Rising economic inequality has aggravated long-standing labor market disparities, with one exception: government employment. This article considers the puzzle of black-white wage parity in the American public sector. African Americans are more likely to work in the public than in the private sector, and their wages are higher there. The article builds on prior work emphasizing institutional factors conditioning this outcome to argue that employee mobilization can motor it. As public sector unions gained political influence postwar, their large constituencies of black, blue-collar workers, drawing on both militant and nonviolent tactics of the urbanizing civil rights movement, advocated for improved working conditions. Archival sources confirm this pattern at the federal level. The employment and activism of African Americans in low-skilled federal jobs pivoted union attention to blue-collar issues and directly contributed to the enactment of a transparent, universal wage schedule for the blue-collar federal workforce (the Federal Wage System). The result was greater pay parity for African Americans, as well as for other disadvantaged groups.

2020. Isabel M. Perera,The Relationship between Hospital and Community Psychiatry: Complements, Not Substitutes?” in Psychiatric Services

Community-based psychiatric services are essential to mental health. For decades, researchers, advocates, and policy makers have presumed that expanding the supply of these services hinges on reducing the supply of hospital-based care. Cross-national data from the World Health Organization call this presumption into question. Community and hospital psychiatry appear to be complements, not substitutes.

2019. Isabel M. Perera, “Mental health and politics since the eurozone crisis,” in European Psychiatry [PDF]

Some of the most immediate health effects of the 2008 economic crisis concerned the mind, not the body. Rates of generalized anxiety, chronic depression, and even suicide spiked in many European societies. This viewpoint highlights the role of mental health professionals in responding to this emergency, and argues that their sustained mobilization is necessary to its long-term resolution.

2019. Isabel M. Perera and Dominic A. Sisti, “Mass Shootings and Psychiatric Deinstitutionalization, Here and Abroad,” in the American Journal of Public Health [PDF]

Is deinstitutionalization to blame for the regularity of mass shootings in America? Deinstitutionalization occurred not only here but also across other high-income democracies. Major international organizations, such as the World Health Organization, have supported the reduction of hospital psychiatry. Comparing cross-national data of mass shootings—typically defined as four or more fatalities—with the decline of inpatient psychiatric capacity offers little evidence to support this association.

2019. Isabel M. Perera,Is Psychiatry Different? An Economic Perspective,” in the Lancet Psychiatry [PDF]

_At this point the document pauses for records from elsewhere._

(* ===== verification/MmFreeList.v ===== *)
(** * The kernel heap: the ordered, doubly linked node list

    The list that [mm_addfreechunk] (mm_addfreechunk.c) inserts into and that
    [mm_malloc], [mm_free], [mm_shrinkchunk] and [mm_realloc] unlink from: the
    19 list heads of [mm_nodelist] chained with the free chunks, ordered so
    that a bucket's chunks follow its head in order of size. *)

From stdpp Require Import base tactics numbers list sorting gmap.
From S2P Require Import Prelude MmHeap.

Ltac fields := unfold f_size, f_preceding, f_flink, f_blink, f_alloc_call_addr, f_pid_reserved in *.

(** ** Representation *)

(** [dlseg m p l n]: the nodes [l] are linked both ways in [m], entered from
    [p] and left towards [n]. *)
Fixpoint dlseg (m : mem) (p : Z) (l : list Z) (n : Z) : Prop :=
  match l with
  | [] => True
  | x :: l' => m.[f_blink x] = p /\ m.[f_flink x] = default n (head l') /\ dlseg m x l' n
  end.

(** Node records of 16 bytes do not overlap. *)
Definition spaced (l : list Z) : Prop :=
  forall x y, x ∈ l -> y ∈ l -> x = y \/ x + 16 <= y \/ y + 16 <= x.

Definition is_head (nl x : Z) : Prop := exists i, 0 <= i < 19 /\ x = nl + 16 * i.

(** The position of a node in the order: head [i] stands just before the sizes
    of its bucket, [2^(i+4)] to [2^(i+5) - 1] (doubled to leave room). *)
Definition key (m : mem) (nl x : Z) : Z :=
  if (nl <=? x) && (x <? nl + 304) then 2 ^ ((x - nl) / 16 + 5) - 1 else 2 * m.[f_size x].

Record free_list (m : mem) (nl : Z) (fl : list Z) : Prop := {
  fl_heads : forall i, 0 <= i < 19 -> m.[f_size (nl + 16 * i)] = 0;
  fl_links : dlseg m 0 fl 0;
  fl_sorted : StronglySorted (fun x y => key m nl x <= key m nl y) fl;
  fl_nodup : NoDup fl;
  fl_spaced : spaced fl;
  fl_pos : forall x, x ∈ fl -> 0 < x;
  fl_nodelist : forall i, 0 <= i < 19 -> nl + 16 * i ∈ fl;
  fl_chunk : forall x, x ∈ fl -> is_head nl x \/ 16 <= m.[f_size x] < 2147483648
}.

(** [m'] differs from [m] only in the link words of the nodes [l]. *)
Definition same_but_links (l : list Z) (m m' : mem) : Prop :=
  forall b, (forall y, y ∈ l -> b <> f_flink y /\ b <> f_blink y) -> m'.[b] = m.[b].

(** ** Links *)

Lemma dlseg_app m p l1 l2 n :
  dlseg m p (l1 ++ l2) n <->
  dlseg m p l1 (default n (head l2)) /\ dlseg m (default p (last l1)) l2 n.
Proof.
  revert p. induction l1 as [|x l1 IH]; intros p; simpl; [naive_solver|].
  rewrite IH. replace (default n (head (l1 ++ l2))) with (default (default n (head l2)) (head l1))
    by (by destruct l1).
  replace (default p (last (x :: l1))) with (default x (last l1)); [naive_solver|].
  destruct l1 as [|y l1]; [done|]. rewrite last_cons_cons.
  destruct (last (y :: l1)) eqn:E; [done|]. by apply last_None in E.
Qed.

Lemma dlseg_ext m m' p l n :
  (forall x, x ∈ l -> m'.[f_blink x] = m.[f_blink x] /\ m'.[f_flink x] = m.[f_flink x]) ->
  dlseg m p l n -> dlseg m' p l n.
Proof.
  revert p. induction l as [|x l IH]; intros p Hext; simpl; [done|].
  intros (Hb & Hf & Hl). destruct (Hext x) as [-> ->]; [set_solver|].
  split_and!; [done..|]. apply IH; [|done]. intros y Hy. apply Hext. set_solver.
Qed.

Lemma spaced_sub l l' : l' ⊆ l -> spaced l -> spaced l'.
Proof. unfold spaced. set_solver. Qed.

Lemma spaced_cons x l :
  spaced l -> (forall y, y ∈ l -> x = y \/ x + 16 <= y \/ y + 16 <= x) -> spaced (x :: l).
Proof.
  unfold spaced. intros Hl Hx a b Ha Hb.
  rewrite elem_of_cons in Ha, Hb. destruct Ha as [-> | Ha], Hb as [-> | Hb].
  - by left.
  - by apply Hx.
  - destruct (Hx a Ha) as [-> | ?]; [by left | lia].
  - by apply Hl.
Qed.

(** ** Buckets *)

Lemma size2ndx_loop_spec fuel ndx size :
  1 <= size < 2 ^ Z.of_nat fuel -> size2ndx_loop fuel ndx size = ndx + Z.log2 size.
Proof.
  revert ndx size. induction fuel as [|fuel IH]; intros ndx size Hs.
  { simpl in Hs. lia. }
  simpl. destruct (Z.ltb_spec 1 size) as [Hgt | Hle].
  - rewrite Z.shiftr_div_pow2, Z.pow_1_r by lia.
    assert (Hh : size / 2 < 2 ^ Z.of_nat fuel).
    { rewrite Nat2Z.inj_succ, Z.pow_succ_r in Hs by lia. apply Z.div_lt_upper_bound; lia. }
    assert (1 <= size / 2) by (apply Z.div_le_lower_bound; lia).
    rewrite IH by lia.
    pose proof (Z.log2_shiftr size 1 ltac:(lia)) as Hlog.
    rewrite Z.shiftr_div_pow2, Z.pow_1_r in Hlog by lia.
    assert (1 <= Z.log2 size) by (apply Z.log2_le_pow2; lia). lia.
  - replace size with 1 by lia. simpl. lia.
Qed.

Lemma mm_size2ndx_log2 size :
  16 <= size -> mm_size2ndx size = Z.min 18 (Z.log2 size - 4).
Proof.
  intros Hs. unfold mm_size2ndx, MM_MAX_CHUNK, MM_NNODES, MM_MIN_SHIFT.
  destruct (Z.leb_spec 4194304 size).
  - assert (22 <= Z.log2 size) by (apply Z.log2_le_pow2; lia). lia.
  - assert (Z.log2 size < 22) by (apply Z.log2_lt_pow2; lia).
    assert (4 <= Z.log2 size) by (apply Z.log2_le_pow2; lia).
    rewrite size2ndx_loop_spec, Z.log2_shiftr by
      (rewrite ?Z.shiftr_div_pow2 by lia; try split;
       first [apply Z.div_le_lower_bound; lia | apply Z.div_lt_upper_bound; lia | lia]).
    lia.
Qed.

Lemma mm_size2ndx_bucket size :
  16 <= size ->
  let i := mm_size2ndx size in
  0 <= i < 19 /\ 2 ^ (i + 4) <= size /\ (i < 18 -> size < 2 ^ (i + 5)).
Proof.
  intros Hs i. subst i. rewrite mm_size2ndx_log2 by done.
  assert (4 <= Z.log2 size) by (apply Z.log2_le_pow2; lia).
  destruct (Z.log2_spec size) as [Hlo Hhi]; [lia|].
  split; [lia|]. split.
  - etransitivity; [|exact Hlo]. apply Z.pow_le_mono_r; lia.
  - intros. replace (Z.min 18 (Z.log2 size - 4) + 5) with (Z.succ (Z.log2 size)) by lia. done.
Qed.

Lemma key_head m nl i : 0 <= i < 19 -> key m nl (nl + 16 * i) = 2 ^ (i + 5) - 1.
Proof.
  intros Hi. unfold key.
  destruct (Z.leb_spec nl (nl + 16 * i)); [|lia].
  destruct (Z.ltb_spec (nl + 16 * i) (nl + 304)); [|lia].
  simpl. replace ((nl + 16 * i - nl) / 16) with i; [done|].
  replace (nl + 16 * i - nl) with (i * 16) by lia. by rewrite Z.div_mul.
Qed.

Lemma is_head_dec nl x : Decision (is_head nl x).
Proof.
  destruct (decide (nl <= x < nl + 304 /\ (x - nl) mod 16 = 0)) as [[Hr Hm] | Hn].
  - left. exists ((x - nl) / 16). pose proof (Z.div_mod (x - nl) 16). lia.
  - right. intros (i & Hi & ->). apply Hn. split; [lia|].
    replace (nl + 16 * i - nl) with (i * 16) by lia. by apply Z.mod_mul.
Defined.
#[export] Existing Instance is_head_dec.

Lemma outside_heads nl (fl : list Z) x :
  (forall i, 0 <= i < 19 -> nl + 16 * i ∈ fl) ->
  (forall y, y ∈ fl -> x = y \/ x + 16 <= y \/ y + 16 <= x) ->
  ~ is_head nl x -> x + 16 <= nl \/ nl + 304 <= x.
Proof.
  intros Hnl Hsp Hn. destruct (decide (x + 16 <= nl)) as [|H1]; [by left|].
  destruct (decide (nl + 304 <= x)) as [|H2]; [by right|]. exfalso. apply Hn.
  destruct (decide (x < nl)).
  - pose proof (Hsp _ (Hnl 0 ltac:(lia))). lia.
  - exists ((x - nl) / 16).
    pose proof (Z.div_mod (x - nl) 16). pose proof (Z.mod_pos_bound (x - nl) 16).
    pose proof (Hsp _ (Hnl ((x - nl) / 16) ltac:(lia))). lia.
Qed.

(** A member of the list that is not a head is outside the array of heads. *)
Lemma not_head_outside m nl fl x :
  free_list m nl fl -> x ∈ fl -> ~ is_head nl x -> x + 16 <= nl \/ nl + 304 <= x.
Proof.
  intros Hfl Hx. apply outside_heads with fl; [apply Hfl|].
  intros y Hy. by apply (fl_spaced _ _ _ Hfl).
Qed.

Lemma key_chunk m nl x : x + 16 <= nl \/ nl + 304 <= x -> key m nl x = 2 * m.[f_size x].
Proof.
  intros Hx. unfold key.
  destruct (Z.leb_spec nl x), (Z.ltb_spec x (nl + 304)); simpl; lia.
Qed.

Lemma key_ext m m' nl x : m'.[f_size x] = m.[f_size x] -> key m' nl x = key m nl x.
Proof. unfold key. intros ->. done. Qed.

Lemma StronglySorted_impl_elem {A} (R R' : A -> A -> Prop) l :
  (forall x y, x ∈ l -> y ∈ l -> R x y -> R' x y) -> StronglySorted R l -> StronglySorted R' l.
Proof.
  intros HR. induction 1 as [|x l Hl IH Hx]; constructor.
  - apply IH. intros. apply HR; set_solver.
  - rewrite Forall_forall in *. intros. apply HR; set_solver.
Qed.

Compared with the general health system, the mental health system faces distinct challenges. Perennial flashpoints include issues of stigma, coercive treatment, and nosology, which generate heated ethical and policy debates. Often overlooked, however, is another characteristic of the mental health sector: its financial dependence on the public purse.

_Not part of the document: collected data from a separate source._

(* ===== verification/MmLayout.v ===== *)
(** * The kernel heap: chunk layout and the heap invariant

    The region between the two guard nodes as a list of chunks, each a size
    and an allocated flag; the header words ([size], [preceding] with
    [MM_ALLOC_BIT]) that represent it; and the invariant that ties the chunks
    to the node list. *)

From stdpp Require Import base tactics numbers list sorting gmap.
From S2P Require Import Prelude MmHeap MmFreeList.

(** ** Chunks *)

Abbreviation chunk := (Z * bool)%type.

Definition flag (al : bool) : Z := if al then MM_ALLOC_BIT else 0.

Fixpoint total (cs : list chunk) : Z :=
  match cs with
  | [] => 0
  | c :: cs => c.1 + total cs
  end.

(** The size of the last chunk, [p] if there is none. *)
Fixpoint lastsz (p : Z) (cs : list chunk) : Z :=
  match cs with
  | [] => p
  | c :: cs => lastsz c.1 cs
  end.

(** Addresses of all chunks, and of the free ones, of a layout that starts at [a]. *)
Fixpoint addrs (a : Z) (cs : list chunk) : list Z :=
  match cs with
  | [] => []
  | c :: cs => a :: addrs (a + c.1) cs
  end.

Fixpoint free_addrs (a : Z) (cs : list chunk) : list Z :=
  match cs with
  | [] => []
  | c :: cs => (if c.2 then [] else [a]) ++ free_addrs (a + c.1) cs
  end.

(** The headers of [cs] are in memory from [a] on, after a chunk of size [p]. *)
Fixpoint hdrs (m : mem) (a p : Z) (cs : list chunk) : Prop :=
  match cs with
  | [] => True
  | c :: cs => m.[f_size a] = c.1 /\ m.[f_preceding a] = p + flag c.2 /\ hdrs m (a + c.1) c.1 cs
  end.

(** No two neighbouring chunks are free. *)
Fixpoint coalesced (cs : list chunk) : bool :=
  match cs with
  | c1 :: ((c2 :: _) as cs') => (c1.2 || c2.2) && coalesced cs'
  | _ => true
  end.

Definition chunk_ok (c : chunk) : Prop := 16 <= c.1 /\ (16 | c.1).

Lemma total_app cs1 cs2 : total (cs1 ++ cs2) = total cs1 + total cs2.
Proof. induction cs1; simpl; lia. Qed.

Lemma lastsz_app p cs1 cs2 : lastsz p (cs1 ++ cs2) = lastsz (lastsz p cs1) cs2.
Proof. revert p. induction cs1; simpl; auto. Qed.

2017. Julia F. Lynch and Isabel M. Perera,Framing Health Equity: U.S. health disparities policy in comparative perspective,” in the Journal of Health Policy, Politics, and Law [PDF]

In this article we explore systematically the different conceptions of health equity in key national health policy documents in the United States, the United Kingdom, and France. We find substantial differences across the three countries in the characterization of group differences (by SES, race/ethnicity, or territory), and the theorized causes of health inequalities (socioeconomic structures versus health care system features). In all three countries, reports throughout the period alluded at least minimally to inequalities in social determinants as the underlying cause of health inequalities. However, even in the reports with the strongest attachment to this causal model, the authors stop well short of advocating the redistribution of power and resources that would likely be necessary to redress these inequalities.